Thursday, February 22, 2007

Asynchronous Service

The other day, I phoned my broker to question a small anomaly on my account. I spoke to someone, explained the problem, and could hear her trying to work out what had occurred.

"Tell you what," I said after a couple of minutes listening to her muttering under her breath, "instead of my hanging on here while you investigate, why don't you phone me back when you have the answer." "I might not be able to get back to you today, would Monday morning be acceptable?", she asked. "Fine", I said.

Many customer service operations simply don't have this facility, and make you hold on while they solve the problem. This is a form of synchronous service. In a post called Starting Over with Customer Service, marketing guru Seth Godin questions "the desire to perform all customer service in real time" and discusses the benefits of what I would call asynchronous service. He points out that "because it turns out to be far more efficient, it's actually cheaper". Not just more efficient for the customer service organization, of course, but also avoids wasting so much of the customer's time.
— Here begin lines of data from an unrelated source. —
(** The serial oracle, which has the workload's results. *)
Record is_oracle (results : list BlockResult) (oracle : Execution) : Prop := {
  io_engine : ex_Engine oracle = SerialEngine;
  io_results : ex_Results oracle = results;
  io_digest : ex_ResultDigest oracle = AggregateResultDigest sha256_hex results;
}.

Lemma oracle_results env artifact maxRSS oracle : Execute sha256_hex env artifact oracleCase false maxRSS = Returns (inr oracle) →
  ∃ results, workload_results artifact results ∧ is_oracle results oracle.
Proof.
  intros (e & p & input & storage & Er & [Ei Es E1 E2 E3 _])%Execute_executed; [|by apply assumed_serial].
  injection Er as <- <-. exists (reference_results sha256_hex (i_OrderedBlocks input) storage). split; [by exists input, storage|done].
Qed.

Lemma ResultsEqual_agrees env artifact results oracle c maxRSS x : is_oracle results oracle →
  Execute sha256_hex env artifact c false maxRSS = Returns (inr x) → ResultsEqual oracle x = true ↔ agrees results c x.
Proof.
  intros [E1 E2 _] [[p Hp%resolveCase_engine] _]%Execute_header. unfold agrees. rewrite ResultsEqual_exact, E1, E2.
  assert (SerialEngine = ex_Engine x ↔ cc_Engine c = "serial") as ->; [|done].
  destruct (ex_Engine x); rewrite Hp; by split.
Qed.

Lemma validated_case env artifact results oracle c maxRSS provenance x : is_oracle results oracle →
  Execute sha256_hex env artifact c false maxRSS = Returns (inr x) → case_validated results c x (validated c provenance oracle x).
Proof.
  intros Ho Hx. pose proof (ResultsEqual_agrees _ _ _ _ _ _ _ Ho Hx) as Heq. destruct (Execute_header _ _ _ _ _ _ _ Hx) as [_ Hd].
  split; [done|split; [apply Ho|done]|done].
Qed.

(** The first case that does not agree, and those before it. *)
Definition first_difference (results : list BlockResult) (cases : list CaseConfig) (xs : list Execution) (c : CaseConfig) : Prop :=
  ∃ before x after xs_before xs_after, cases = before ++ c :: after ∧ xs = xs_before ++ x :: xs_after ∧
    Forall2 (agrees results) before xs_before ∧ ¬ agrees results c x.

Lemma first_difference_cons results c' x' cases xs c :
  agrees results c' x' → first_difference results cases xs c → first_difference results (c' :: cases) (x' :: xs) c.
Proof.
  intros Ha (before & x & after & xs_before & xs_after & -> & -> & HF & Hn).
  exists (c' :: before), x, after, (x' :: xs_before), xs_after. split; [done|]. split; [done|]. split; [by constructor|done].
Qed.

Lemma validate_cases_spec env artifact results oracle maxRSS provenance index cases records mismatch records' r :
  is_oracle results oracle →
  validate_cases sha256_hex env maxRSS artifact provenance oracle index cases records mismatch = Returns (records', r) →
  match r with
  | inl e => ∃ i c err, c ∈ cases ∧ e = CaseFailed (cc_ID c) err ∧ Execute sha256_hex (env i) artifact c false maxRSS = Returns (inl err)
  | inr m => ∃ xs new, cases_ran env maxRSS artifact index cases xs ∧ records' = records ++ new ∧
      Forall3 (case_validated results) cases xs new ∧
      match mismatch, m with
      | Some e, _ => m = Some e
      | None, None => Forall2 (agrees results) cases xs
      | None, Some e => ∃ c, e = ErrCanonicalMismatch (cc_ID c) ∧ first_difference results cases xs c
      end
  end.
Proof.
  intros Ho. revert index records mismatch. induction cases as [|c cases IH]; intros index records mismatch; cbn [validate_cases].
  { intros [= <- <-]. exists [], []. rewrite app_nil_r. split; [done|]. split; [done|]. split; [constructor|]. by destruct mismatch. }
  destruct (Execute _ _ _ _ _ _) as [[err|x]| |] eqn:Ex; cbn [mbind outcome_bind]; [| |done..].
  { intros [= <- <-]. exists index, c, err. split; [by left|done]. }
  pose proof (ResultsEqual_agrees _ _ _ _ _ _ _ Ho Ex) as Heq. pose proof (validated_case _ _ _ _ _ _ provenance _ Ho Ex) as Hv.
  intros H. apply IH in H. destruct r as [e|m].
  { destruct H as (i & c' & err & Hin & H). exists i, c', err. split; [by right|done]. }
  destruct H as (xs & new & Hran & -> & HF & Hm). exists (x :: xs), (validated c provenance oracle x :: new).
  rewrite <- app_assoc. split; [by split|]. split; [done|]. split; [by constructor|].
  destruct mismatch; [done|]. destruct (ResultsEqual oracle x).
  - assert (agrees results c x) as Ha by by apply Heq. destruct m as [e|]; [|by constructor].
    destruct Hm as (c' & -> & Hf). exists c'. split; [done|]. by apply first_difference_cons.
  - assert (¬ agrees results c x) as Ha by by intros ?%Heq. subst m. exists c. split; [done|]. by exists [], x, cases, [], xs.
Qed.

(** When the kernels of the Block-STM cases keep their contract, only a false
    alarm can be raised. *)
Lemma first_difference_false_alarm env maxRSS artifact results index cases xs c :
  workload_results artifact results → (∀ i c, c ∈ cases → kernel_assumed (env i) artifact c) →
  cases_ran env maxRSS artifact index cases xs → first_difference results cases xs c → false_alarm results c.
Proof.
  intros Hw Hk Hran (before & x & after & xs_before & xs_after & -> & -> & HF & Hn).
  assert (∃ i, Execute sha256_hex (env i) artifact c false maxRSS = Returns (inr x)) as [i Hx].
  { revert index Hran. clear Hk. induction HF as [|c' x' before xs_before _ _ IH]; intros index [H1 H2]; [by exists index|]. by apply IH in H2. }
  pose proof (Execute_workload _ _ _ _ _ _ _ (Hk i c ltac:(set_solver)) Hw Hx) as Er.
  destruct (Execute_header _ _ _ _ _ _ _ Hx) as [[p Hp%resolveCase_engine] _]. unfold agrees in Hn. unfold false_alarm.
  destruct (ex_Engine x); [tauto|]. destruct (empty_key results); tauto.
Qed.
As it happens, there was a slight problem when she called me on Monday morning, and wanted me to give her some identification before she was willing to discuss my account. I generally refuse to give identification when I have't initiated the call. So her privacy/security policy conflicted with my anti-phishing policy. The solution was for me to call her back - but then because it was Monday morning, I had difficulty getting through. So that wasted a little time after all.

So my overall evaluation of this particular asynchronous service was mixed. I was very happy that my broker had the flexibility to offer a call-back service, but I was not altogether happy with the way the call-back service was implemented. Evidently there are some non-trivial workflow and handshake issues to get an asynchronous service working properly, but the benefits (in terms of improved customer satisfaction) are considerable. I live in hope.